The answer is to be an exact copy of the lines below running from the line with "sr_languageCode : option" down to the line with "Record part_cols := mkPartCols", both ends included, and nothing more.

Data entries
Segment Open

(* ===== verification/SyncTables.v ===== *)
(** * The library index: tables and effects

    The tables that internal/sync keeps (migrations 0001, 0004 and 0010), and
    the monad in which its code runs: every statement may fail, or be done
    and reported as failed, and between any two steps the event stream may
    mark sections as changed.  A run that stops half way is one in which
    every later statement fails.  The rows of an item, of a library and of a
    collection that others refer to by a generated identifier are kept with
    what they belong to; generated identifiers of libraries are numbers. *)

From S2P Require Import Prelude GoStrings.

Module SyncTables.

Definition nullIfEmpty (s : string) : option string := if s =s "" then None else Some s.

(** ** Rows *)

Record stream_row := mkStreamRow {
  sr_id : option string; sr_type : Z; sr_codec : option string; sr_profile : option string; sr_language : option string;
  sr_languageCode : option string; sr_channels : option Z; sr_bitrate : option Z; sr_width : option Z; sr_height : option Z;
  sr_selected : bool; sr_forced : bool; sr_default : bool
}.
Record part_cols := mkPartCols { pc_plex : string; pc_key : option string; pc_container : option string; pc_size : option Z; pc_duration : option Z }.
Record part_row := mkPartRow { pr_cols : part_cols; pr_streams : list stream_row }.
Record media_cols := mkMediaCols {
  mc_plex : option string; mc_container : option string; mc_codec : option string; mc_profile : option string; mc_width : option Z;
  mc_height : option Z; mc_bitrate : option Z; mc_resolution : option string; mc_range : string; mc_audio : option string;
  mc_channels : option Z; mc_duration : option Z
}.
Record variant_row := mkVariantRow { vr_cols : media_cols; vr_parts : gmap nat part_row }.
Record item_cols := mkItemCols {
  ic_key : option string; ic_type : string; ic_title : option string; ic_sort : option string; ic_original : option string;
  ic_year : option Z; ic_parent : option string; ic_grandparent : option string; ic_duration : option Z; ic_thumb : option string;
  ic_art : option string; ic_added : option Z; ic_updated : option Z
}.
(** An item with the rows that belong to it and go with it. *)
Record item_row := mkItemRow {
  ir_library : nat; ir_cols : item_cols; ir_gen : option Z; ir_guids : gmap string (option string * option string);
  ir_variants : gmap nat variant_row
}.
Record library_row := mkLibrary {
  l_id : nat; l_uuid : option string; l_title : string; l_type : string; l_agent : option string; l_scanner : option string; l_updated : option Z
}.
(** [c_position] is the stored page start and generation. *)
Record cursor_row := mkCursor { c_position : option (Z * Z); c_status : string; c_error : string; c_started : option Z; c_completed : option Z }.

(** *** Collections (migration 0010) *)

Record collectionMetadata := mkMetadata {
  cm_key : string; cm_title : string; cm_titleSort : string; cm_summary : string; cm_thumb : string; cm_art : string; cm_smart : bool
}.
Record collectionMember := mkMember { me_ratingKey : string; me_type : string; me_title : string; me_thumb : string; me_art : string }.
Record member_row := mkMemberRow { mr_ratingKey : string; mr_type : string; mr_title : option string; mr_thumb : option string; mr_art : option string }.
Record snapshot := mkSnapshot {
  sn_started : Z; sn_completed : option Z; sn_count : Z; sn_hash : option string; sn_metadata : collectionMetadata; sn_members : gmap Z member_row
}.
Record collection_cols := mkCollectionCols {
  cc_key : option string; cc_title : string; cc_sort : option string; cc_summary : option string; cc_thumb : option string; cc_art : option string;
  cc_smart : bool
}.
(** A catalog entry with its snapshots by generation. *)
Record collection_row := mkCollection {
  co_server : string; co_cols : collection_cols; co_catalog : Z; co_published : option Z; co_snapshots : gmap Z snapshot
}.
Record collection_sync := mkCollectionSync { cs_catalog : Z; cs_completed : option Z; cs_error : option string; cs_pending : bool }.

Record tables := mkTables {
  libraries : gmap (string * string) library_row;            (* server, section *)
  items : gmap (string * string) item_row;                   (* server, rating key *)
  cursors : gmap (string * string * option nat) cursor_row;  (* server, type, library *)
  collections : gmap (nat * string) collection_row;          (* library, rating key *)
  collection_syncs : gmap nat collection_sync;               (* library *)
  next_library : nat;
  generation_seq : Z;
}.
Definition with_items (t : tables) (i : gmap (string * string) item_row) : tables :=
  mkTables (libraries t) i (cursors t) (collections t) (collection_syncs t) (next_library t) (generation_seq t).

(** ** The monad *)

Inductive fate := Works | Fails | Lost.
Inductive mark := MarkItems (section : string) | MarkCollections (section : string).
Record memory := mkMemory { inFlight : bool; dirty : gset string; collectionsDirty : gset string }.
(** [steps] counts the actions so far, [flushes] the invalidations of the
    response caches. *)
Record St := mkSt { db : tables; mem : memory; steps : nat; flushes : nat }.

(** [MarkDirty] and [MarkCollectionsDirty] *)
Definition add_mark (m : memory) (k : mark) : memory :=
  match k with
  | MarkItems s => if s =s "" then m else mkMemory (inFlight m) ({[s]} ∪ dirty m) (collectionsDirty m)
  | MarkCollections s => if s =s "" then m else mkMemory (inFlight m) (dirty m) ({[s]} ∪ collectionsDirty m)
  end.

Definition M (A : Type) : Type := St → St * outcome A.
Definition ret {A} (a : A) : M A := λ s, (s, Ok a).
Definition fail {A} (e : string) : M A := λ s, (s, Err e).
Definition bindM {A B} (c : M A) (f : A → M B) : M B :=
  λ s, let '(s', r) := c s in match r with Ok a => f a s' | Err e => (s', Err e) | Panic => (s', Panic) end.
(** [if err := c; err != nil { h; return err }] *)
Definition catchM {A} (c : M A) (h : string → M unit) : M A :=
  λ s, let '(s', r) := c s in match r with Err e => ((h e s').1, Err e) | _ => (s', r) end.
(** [_ = c], and a continuation that sees the error. *)
Definition tryM {A} (c : M A) : M (outcome A) :=
  λ s, let '(s', r) := c s in match r with Panic => (s', Panic) | _ => (s', Ok r) end.
Definition ignore {A} (c : M A) : M unit := bindM (tryM c) (λ _, ret tt).

(** What the environment decides at each step: the fate of a statement, the
    marks that arrive before it, the clock, whether the context has ended,
    what the origin client ([HTTPClient]) answers, the owner token, the
    enabled server, and whether the response caches can be invalidated. *)
Class Env := {
  fate_at : nat → fate; marks_at : nat → list mark; now_at : nat → Z; ended_at : nat → bool; GetJSON_at : nat → string → outcome string;
  OwnerToken_at : nat → option string; enabled_at : nat → option string; invalidate_at : nat → fate;
}.

Notation "c >>> d" := (bindM c (λ _, d)) (at level 60, right associativity).
Notation "x <-- c ; k" := (bindM c (λ x, k)) (at level 60, c at next level, right associativity).

Section env.
Context {env : Env}.

Definition tick (s : St) : St := mkSt (db s) (foldl add_mark (mem s) (marks_at (steps s))) (S (steps s)) (flushes s).
Definition set_db (s : St) (t : tables) : St := mkSt t (mem s) (steps s) (flushes s).
Definition set_mem (s : St) (m : memory) : St := mkSt (db s) m (steps s) (flushes s).

(** A statement that changes the tables; [None] is a violated constraint. *)
Definition stmt_at (f : Z → tables → option tables) : M unit := λ s,
  let s' := tick s in
  match fate_at (steps s), f (now_at (steps s)) (db s) with
  | Works, Some t => (set_db s' t, Ok tt)
  | Lost, Some t => (set_db s' t, Err "database")
  | Works, None | Lost, None => (s', Err "constraint")
  | Fails, _ => (s', Err "database")
  end.
Definition stmt (f : tables → option tables) : M unit := stmt_at (λ _, f).
Definition query {A} (f : tables → A) : M A := λ s,
  match fate_at (steps s) with Works => (tick s, Ok (f (db s))) | _ => (tick s, Err "database") end.
(** A query of one row; no row is an error. *)
Definition query_row {A} (f : tables → option A) : M A :=
  bindM (query f) (λ r, match r with Some a => ret a | None => fail "no rows in result set" end).
(** A transaction: its statements work on the tables, and an error puts
    them back; so does a commit that fails. *)
Definition transaction {A} (body : M A) : M A := λ s,
  match fate_at (steps s) with
  | Works =>
      let s1 := tick s in
      match body s1 with
      | (s2, Ok a) =>
          match fate_at (steps s2) with
          | Works => (tick s2, Ok a)
          | Lost => (tick s2, Err "database")
          | Fails => (set_db (tick s2) (db s1), Err "database")
          end
      | (s2, Err e) => (set_db s2 (db s1), Err e)
      | (s2, Panic) => (set_db s2 (db s1), Panic)
      end
  | _ => (tick s, Err "database")
  end.
Definition GetJSON (url : string) : M string := λ s, (tick s, GetJSON_at (steps s) url).
(** [w.InvalidateCollections]: the generation of a class moves. *)
Definition invalidate : M unit := λ s,
  let t := tick s in
  let t' := mkSt (db t) (mem t) (steps t) (S (flushes t)) in
  match invalidate_at (steps s) with Works => (t', Ok tt) | Lost => (t', Err "generation") | Fails => (t, Err "generation") end.
(** [ctx.Err()] *)
Definition ctx_err : M bool := λ s, (s, Ok (ended_at (steps s))).

(** [for k, x := range l] from index [k] on. *)
Fixpoint each {A} (k : nat) (l : list A) (f : nat → A → M unit) : M unit :=
  match l with [] => ret tt | x :: r => f k x >>> each (S k) r f end.

(** A section of the origin with the library row it has here. *)
Record sectionInfo := mkSectionInfo { LibraryID : nat; SectionID : string; STitle : string; MediaType : string; NeverSynced : bool }.

(** ** Reasoning about runs *)

(** A computation ends in [R], or fails in a state of [E]. *)
Definition holds {A} (m : M A) (s : St) (R : St → A → Prop) (E : St → Prop) : Prop :=
  match m s with (s', Ok a) => R s' a | (s', _) => E s' end.

Lemma holds_bind {A B} (m : M A) (f : A → M B) s R1 R E :
  holds m s R1 E → (∀ s' a, R1 s' a → holds (f a) s' R E) → holds (bindM m f) s R E.
Proof. unfold holds, bindM. intros Hm Hf. destruct (m s) as [s' [a|e|]]; [|done..]. by apply Hf. Qed.

Lemma holds_stmt f s (R : St → unit → Prop) (E : St → Prop) :
  (∀ t, f (db s) = Some t → R (set_db (tick s) t) tt ∧ E (set_db (tick s) t)) → E (tick s) → holds (stmt f) s R E.
Proof.
  intros Hf HE. unfold holds, stmt, stmt_at. destruct (f (db s)) as [t|] eqn:Ef; [destruct (Hf t eq_refl) as [H1 H2]|];
    destruct (fate_at (steps s)); done.
Qed.

Lemma holds_mono {A} (m : M A) s (R R' : St → A → Prop) (E : St → Prop) :
  holds m s R E → (∀ s' a, R s' a → R' s' a) → holds m s R' E.
Proof. unfold holds. intros Hm HR. destruct (m s) as [s' [a|e|]]; [by apply HR|done..]. Qed.

Lemma holds_each {A} (l : list A) (f : nat → A → M unit) (I : nat → St → Prop) (E : St → Prop) k s :
  I k s → (∀ i x s, l !! i = Some x → I (k + i)%nat s → holds (f (k + i)%nat x) s (λ s' _, I (S (k + i)) s') E) →
  holds (each k l f) s (λ s' _, I (k + length l)%nat s') E.
Proof.
  revert k s. induction l as [|x l IH]; intros k s Hs Hf; cbn [each length].
  - unfold holds, ret. by rewrite Nat.add_0_r.
  - apply holds_bind with (R1 := λ s' _, I (S k) s').
    + specialize (Hf O x s eq_refl). rewrite Nat.add_0_r in Hf. by apply Hf.
    + intros s' _ Hs'. cbn beta in Hs'.
      replace (k + S (length l))%nat with (S k + length l)%nat by lia. apply IH; [done|].
      intros i y s2 Hy Hi. specialize (Hf (S i) y s2 Hy). rewrite Nat.add_succ_r in Hf. by apply Hf.
Qed.

Lemma holds_ret {A} (a : A) s (R : St → A → Prop) (E : St → Prop) : R s a → holds (ret a) s R E.
Proof. done. Qed.
Lemma holds_fail {A} e s (R : St → A → Prop) (E : St → Prop) : E s → holds (fail e) s R E.
Proof. done. Qed.

Lemma holds_stmt_at f s (R : St → unit → Prop) (E : St → Prop) :
  (∀ t, f (now_at (steps s)) (db s) = Some t → R (set_db (tick s) t) tt ∧ E (set_db (tick s) t)) → E (tick s) → holds (stmt_at f) s R E.
Proof.
  intros Hf HE. unfold holds, stmt_at. destruct (f _ (db s)) as [t|] eqn:Ef; [destruct (Hf t eq_refl) as [H1 H2]|];
    destruct (fate_at (steps s)); done.
Qed.

Lemma holds_query {A} (f : tables → A) s (R : St → A → Prop) (E : St → Prop) :
  R (tick s) (f (db s)) → E (tick s) → holds (query f) s R E.
Proof. intros HR HE. unfold holds, query. by destruct (fate_at (steps s)). Qed.

Lemma holds_query_row {A} (f : tables → option A) s (R : St → A → Prop) (E : St → Prop) :
  (∀ a, f (db s) = Some a → R (tick s) a) → E (tick s) → holds (query_row f) s R E.
Proof.
  intros HR HE. apply holds_bind with (R1 := λ s' r, s' = tick s ∧ r = f (db s)); [by apply holds_query|].
  intros s' r [-> ->]. destruct (f (db s)) as [a|]; [apply holds_ret; by apply HR|by apply holds_fail].
Qed.

Lemma holds_GetJSON url s (R : St → string → Prop) (E : St → Prop) :
  (∀ raw, GetJSON_at (steps s) url = Ok raw → R (tick s) raw) → E (tick s) → holds (GetJSON url) s R E.
Proof. intros HR HE. unfold holds, GetJSON. destruct (GetJSON_at (steps s) url); auto. Qed.

(** The body's postcondition must survive the commit; on every failure the
    tables are those of the beginning. *)
Lemma holds_transaction {A} (body : M A) s (R : St → A → Prop) (E : St → Prop) :
  (∀ s', db s' = db s → flushes s' = flushes s → E s') →
  holds body (tick s) (λ s' a, flushes s' = flushes s ∧ R (tick s') a ∧ E (tick s')) (λ s', flushes s' = flushes s) →
  holds (transaction body) s R E.
Proof.
  intros HE Hbody. unfold holds, transaction in *. destruct (fate_at (steps s)); [|by apply HE..].
  destruct (body (tick s)) as [s2 [a|e|]]; [destruct Hbody as (Hfl & HR & HE2)|by apply HE..].
  destruct (fate_at (steps s2)); [done| |done]. by apply HE.
Qed.

Lemma holds_catch {A} (c : M A) h s (R : St → A → Prop) (E E' : St → Prop) :
  holds c s R E' → (∀ e s', E' s' → E ((h e s').1)) → (∀ s', E' s' → E s') → holds (catchM c h) s R E.
Proof. unfold holds, catchM. intros Hc Hh Hp. destruct (c s) as [s' [a|e|]]; auto. Qed.

(** Whatever a computation does, [E] holds afterwards. *)
Lemma holds_run {A} (c : M A) s (E : St → Prop) : holds c s (λ s' _, E s') E → E (c s).1.
Proof. unfold holds. by destruct (c s) as [s' [a|e|]]. Qed.

Lemma holds_ignore {A} (c : M A) s (R : St → unit → Prop) (E : St → Prop) :
  holds c s (λ s' _, R s' tt ∧ E s') (λ s', R s' tt ∧ E s') → holds (ignore c) s R E.
Proof. unfold holds, ignore, bindM, tryM, ret. destruct (c s) as [s' [a|e|]]; by intros []. Qed.

Lemma holds_try {A} (c : M A) s (R : St → outcome A → Prop) (E : St → Prop) :
  holds c s (λ s' a, R s' (Ok a)) (λ s', (∀ e, R s' (Err e)) ∧ E s') → holds (tryM c) s R E.
Proof. unfold holds, tryM. destruct (c s) as [s' [a|e|]]; [done|by intros []..]. Qed.

End env.
End SyncTables.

Segment Closed

* RESULT FOR THIS EXERCISE:
  sr_languageCode : option string; sr_channels : option Z; sr_bitrate : option Z; sr_width : option Z; sr_height : option Z;
  sr_selected : bool; sr_forced : bool; sr_default : bool
}.
Record part_cols := mkPartCols { pc_plex : string; pc_key : option string; pc_container : option string; pc_size : option Z; pc_duration : option Z }.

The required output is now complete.